%%
(* ===== verification/Quorum.v ===== *)
(** * A quorum resolves a task

    Guardians do not get in each other's way: votes that are admissible one by one
    are admissible together, in any order, and together they do what their weights
    add up to.  In particular guardians who hold the threshold between them can
    resolve a task ([quorum_votes]). *)

From stdpp Require Import prelude gmap list strings.
From Stdlib Require Import ZArith Lia.
From S2P Require Import Prelude.
From S2P Require Import Types.
From S2P Require Import Host.
From S2P Require Import Logic.
From S2P Require Import Typing.
From S2P Require Import SampleHost.
From S2P Require Import CircuitBreaker.
From S2P Require Import Storage.
From S2P Require Import Tasks.
From S2P Require Import Contract.
From S2P Require Import VoteSpec.
From S2P Require Import System.
From S2P Require Import SampleRun.
From S2P Require Import Spec.
From S2P Require Import Tally.
From S2P Require Import Ledger.
From S2P Require Import Commute.

(** ** On the ledger *)

Lemma settles_book cx g i n m e s L :
  0 <= m ->
  settles cx i m (Entry (settles cx i n e L) (withdrawn e) (filed e)) (book g i n s e L) = settles cx i (n + m) e L.
Proof.
  intros Hm. unfold settles. cbn -[weight]. rewrite weight_snoc, decide_True by done.
  repeat match goal with |- context [?x <=? ?y] => destruct (Z.leb_spec x y) end; try done; lia.
Qed.

(** Everything but the size of the sum. *)
Definition eligible (i : Z) (e : entry) (L : ledger) (b : Address * Z) : Prop :=
  default false (members L !! b.1) = true /\
  (exists tk least, asset L = Some (tk, least) /\ least < deposit L b.1) /\
  cast L i b.1 = false /\ scores L !! b.1 = Some b.2 /\ b.2 <> 0.

Lemma admissible_eligible g i n e L :
  admissible g i n e L <->
  eligible i e L (g, n) /\ open_entry L i = Some e /\ withdrawn e = false /\ in_u64 (weight i (ballots L) + n).
Proof. unfold admissible, eligible. simpl. tauto. Qed.

(** Somebody else's ballot takes nothing away. *)
Lemma eligible_booked g i n s e e' L b :
  b.1 <> g -> eligible i e L b -> eligible i e' (book g i n s e L) b.
Proof.
  intros Hne (H1 & H2 & H3 & H4 & H5). unfold eligible. rewrite cast_booked, H3.
  rewrite bool_decide_false by congruence. done.
Qed.

(** What is left of task [i] after ballots of total weight [n], [k] of them. *)
Record counted cx (i k n : Z) (e : entry) (L L' : ledger) : Prop := {
  ct_tally : tally i (ballots L') = tally i (ballots L) + k;
  ct_weight : weight i (ballots L') = weight i (ballots L) + n;
  ct_entry : open_entry L' i = Some (Entry (settles cx i n e L) (withdrawn e) (filed e));
}.

Lemma eligible_weigh i e L bs : nonneg L -> Forall (eligible i e L) bs -> 0 <= weigh bs.
Proof.
  intros [Hs _] H. induction H as [|b bs (_ & _ & _ & Hb & _) _ IH]; simpl; [done|].
  specialize (Hs _ _ Hb). lia.
Qed.

(** One ballot. *)
Lemma poll1_counted cx i e L g n :
  default false (halted L) = false -> authorized cx g = true -> eligible i e L (g, n) ->
  open_entry L i = Some e -> withdrawn e = false -> in_u64 (weight i (ballots L) + n) ->
  in_u32 (tally i (ballots L) + 1) ->
  let L1 := book g i n (settles cx i n e L) e L in
  poll1 cx (i, g) L = Some L1 /\ counted cx i 1 n e L L1.
Proof.
  intros Hh Ha Hel He Hw Hn Ht L1. split.
  - apply poll1_Some. split_and!; [done..|]. exists n, e. by rewrite admissible_eligible.
  - subst L1. split.
    + cbn -[tally]. by rewrite tally_snoc, decide_True.
    + cbn -[weight]. by rewrite weight_snoc, decide_True.
    + by rewrite (open_booked _ _ _ _ _ _ _ He), decide_True.
Qed.

Lemma poll_quorum cx i e L b bs :
  default false (halted L) = false -> Forall (fun b => authorized cx b.1 = true) (b :: bs) ->
  nonneg L -> open_entry L i = Some e -> withdrawn e = false ->
  NoDup (b :: bs).*1 -> Forall (eligible i e L) (b :: bs) ->
  weight i (ballots L) + weigh (b :: bs) <= u64_max ->
  tally i (ballots L) + Z.of_nat (length (b :: bs)) <= u32_max ->
  exists L', poll cx ((fun b => (i, b.1)) <$> b :: bs) L = Some L' /\
    counted cx i (Z.of_nat (length (b :: bs))) (weigh (b :: bs)) e L L'.
Proof.
  revert b e L. induction bs as [|b2 bs IH]; intros [g n] e L Hh Ha Hnn He Hw Hnd Hel Hwt Ht;
    pose proof (eligible_weigh i e L _ Hnn Hel) as Hpos;
    apply Forall_cons in Ha as [Ha1 Ha]; apply Forall_cons in Hel as [Hel1 Hel];
    pose proof (eligible_weigh i e L _ Hnn Hel) as Hpos';
    rewrite fmap_cons in Hnd; apply NoDup_cons in Hnd as [Hg Hnd];
    assert (0 <= n) as Hn by (eapply Hnn, Hel1);
    assert (0 <= tally i (ballots L)) as Ht0 by (unfold tally; lia);
    pose proof (proj2 Hnn i) as Hw0.
  - simpl in Hwt, Ht. rewrite Z.add_0_r in Hwt.
    destruct (poll1_counted cx i e L g n) as [Hp HC]; try done; try (unfold in_u64, in_u32; lia).
    eexists. simpl. rewrite Hp, Z.add_0_r. by split.
  - change (weigh ((g, n) :: b2 :: bs)) with (n + weigh (b2 :: bs)) in *.
    change (length ((g, n) :: b2 :: bs)) with (S (length (b2 :: bs))) in *.
    destruct (poll1_counted cx i e L g n) as [Hp [C1 C2 C3]]; try done; try (unfold in_u64, in_u32; lia).
    set (L1 := book g i n (settles cx i n e L) e L) in *.
    destruct (IH b2 (Entry (settles cx i n e L) (withdrawn e) (filed e)) L1) as (L' & Hp' & [D1 D2 D3]); try done.
    + by apply nonneg_book.
    + rewrite Forall_forall in Hel |- *. intros b Hb. apply eligible_booked with (e := e); [|by apply Hel].
      intros <-. apply Hg, list_elem_of_fmap. by exists b.
    + lia.
    + lia.
    + exists L'. rewrite fmap_cons. cbn [poll fst]. rewrite Hp. split; [exact Hp'|]. split; [lia|lia|].
      rewrite D3. unfold L1. by rewrite settles_book.
Qed.

(** ** On the contract *)

Section quorum.
Context {Sto Wld : Type} `{!InstanceStorage Sto} `{!World Wld}.
Implicit Types (st : state Sto Wld) (cx : context) (L : ledger).

(** The votes of these guardians on task [i], in this order. *)
Definition quorum (i : Z) (bs : list (Address * Z)) : list (Z * Address) := (fun b => (i, b.1)) <$> bs.

Lemma check_eligible L st i t b :
  represents L st -> ledger_ok L -> vote_check b.1 i st = inr (b.2, t) ->
  exists e, t = task_of (ballots L) i e /\ eligible i e L b /\ open_entry L i = Some e /\ withdrawn e = false.
Proof.
  intros HR Hok Hck. rewrite (vote_check_admission _ _ st L HR Hok) in Hck.
  destruct (admission b.1 i L) as [|[n e]] eqn:Ha; [done|]. injection Hck as -> <-.
  apply admission_inr, admissible_eligible in Ha as (H1 & H2 & H3 & _). exists e. by destruct b.
Qed.

(** C7: guardians who hold the threshold between them resolve a task.  Take any
    number of different guardians, each of whom may vote on the task as things
    stand, and let them all vote at one ledger time: every vote goes through, the
    task counts all of them, with the sum of their weights, and it is resolved, at
    that time, exactly when this sum reaches the threshold or it was resolved
    already; provided the contract is not paused, the counters have room, and the
    vault, when there is one, pays. *)
Theorem quorum_votes cx i st t bs :
  reachable st -> ctx_wf cx -> in_u64 i -> paused st = false -> vault_pays st ->
  bs <> [] -> NoDup bs.*1 ->
  Forall (fun b => authorized cx b.1 = true /\ vote_check b.1 i st = inr (b.2, t)) bs ->
  let total := Task.total_weight_accrued t + weigh bs in
  total <= u64_max -> Task.votes t + Z.of_nat (length bs) <= u32_max ->
  all_commit (votes cx (quorum i bs)) st /\
  exists t', active_task (invoke_all (votes cx (quorum i bs)) st) i = Some t' /\
    Task.votes t' = Task.votes t + Z.of_nat (length bs) /\ Task.total_weight_accrued t' = total /\
    Task.is_done t' = (weight_threshold st <=? total) || Task.is_done t /\
    Task.resolved_at t' = if weight_threshold st <=? total then timestamp cx else Task.resolved_at t.
Proof.
  intros Hr Hcx Hi Hp Hv Hne Hnd Hbs total Htot Hcnt. pose proof (reachable_well_typed st Hr) as Hwt.
  destruct (reachable_ledger st Hr) as (L & HR & Hok). destruct bs as [|b bs]; [done|].
  apply Forall_and in Hbs as [Hau Hck]. pose proof (Forall_inv Hck) as H0. cbv beta in H0.
  destruct (check_eligible L st i t b HR Hok H0) as (e & -> & _ & He & Hwd).
  assert (Forall (eligible i e L) (b :: bs)) as Hel.
  { apply (Forall_impl _ _ _ Hck). intros b' Hb'.
    destruct (check_eligible L st i _ b' HR Hok Hb') as (e' & _ & H & He' & _). congruence. }
  subst total. cbn in Htot, Hcnt |- *.
  destruct (poll_quorum cx i e L b bs) as (L' & Hpoll & [C1 C2 C3]); try done.
  { by rewrite <- (view_paused L st HR). } { by eapply represented_nonneg. }
  destruct (votes_poll cx (quorum i (b :: bs)) st L Hcx) as [Hvp _]; try done.
  { unfold quorum. rewrite <- list_fmap_compose. apply Forall_fmap, Forall_true. by intros. }
  apply Hvp in Hpoll as [Hall HR']. split; [exact Hall|].
  exists (task_of (ballots L') i (Entry (settles cx i (weigh (b :: bs)) e L) (withdrawn e) (filed e))).
  split; [by rewrite (view_active L' _ HR'), C3|]. rewrite (view_bar L st HR). unfold settles. cbn.
  fold (tally i (ballots L')) (tally i (ballots L)) (weight i (ballots L')) (weight i (ballots L)) in *.
  split_and!; [exact C1|exact C2|by case_match|by case_match].
Qed.

End quorum.

(** ** Witness *)

(** Two guardians of weights 200 and 150, on a task nobody voted on. *)
Lemma quorum_votes_witness :
  exists t', active_task (invoke_all (votes (at_time 12) (quorum 2 [(guardian1, 200); (guardian2, 150)])) (scene 10)) 2 = Some t' /\
    Task.votes t' = 2 /\ Task.is_done t' = true /\ Task.resolved_at t' = 12.
Proof.
  assert (vault_pays (scene 10)) as Hv.
  { unfold vault_pays. assert (vault (scene 10) = Some vault1) as -> by (vm_compute; reflexivity).
    intros i w. eexists. reflexivity. }
  pose proof (quorum_votes (at_time 12) 2 (scene 10) (new_task 2) [(guardian1, 200); (guardian2, 150)]
    (scene_reachable 10) ltac:(by_eval) ltac:(by_eval) ltac:(vm_compute; reflexivity) Hv ltac:(discriminate)
    ltac:(by_eval) ltac:(by_eval) ltac:(by_eval) ltac:(by_eval)) as [_ (t' & Ht & H1 & _ & H3 & H4)].
  assert (weight_threshold (scene 10) = 300) as Hthr by (vm_compute; reflexivity).
  rewrite Hthr in H3, H4. exists t'. split; [exact Ht|]. split; [exact H1|]. split; [exact H3|exact H4].
Defined.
%%
■ **YOUR TASK**:
Apply a filter to the listing above so that only lines with "simpl" are kept, and copy those lines.

■ **SOLUTION TO THE PROBLEM**:
Proof. unfold admissible, eligible. simpl. tauto. Qed.
  intros [Hs _] H. induction H as [|b bs (_ & _ & _ & Hb & _) _ IH]; simpl; [done|].
  - simpl in Hwt, Ht. rewrite Z.add_0_r in Hwt.
    eexists. simpl. rewrite Hp, Z.add_0_r. by split.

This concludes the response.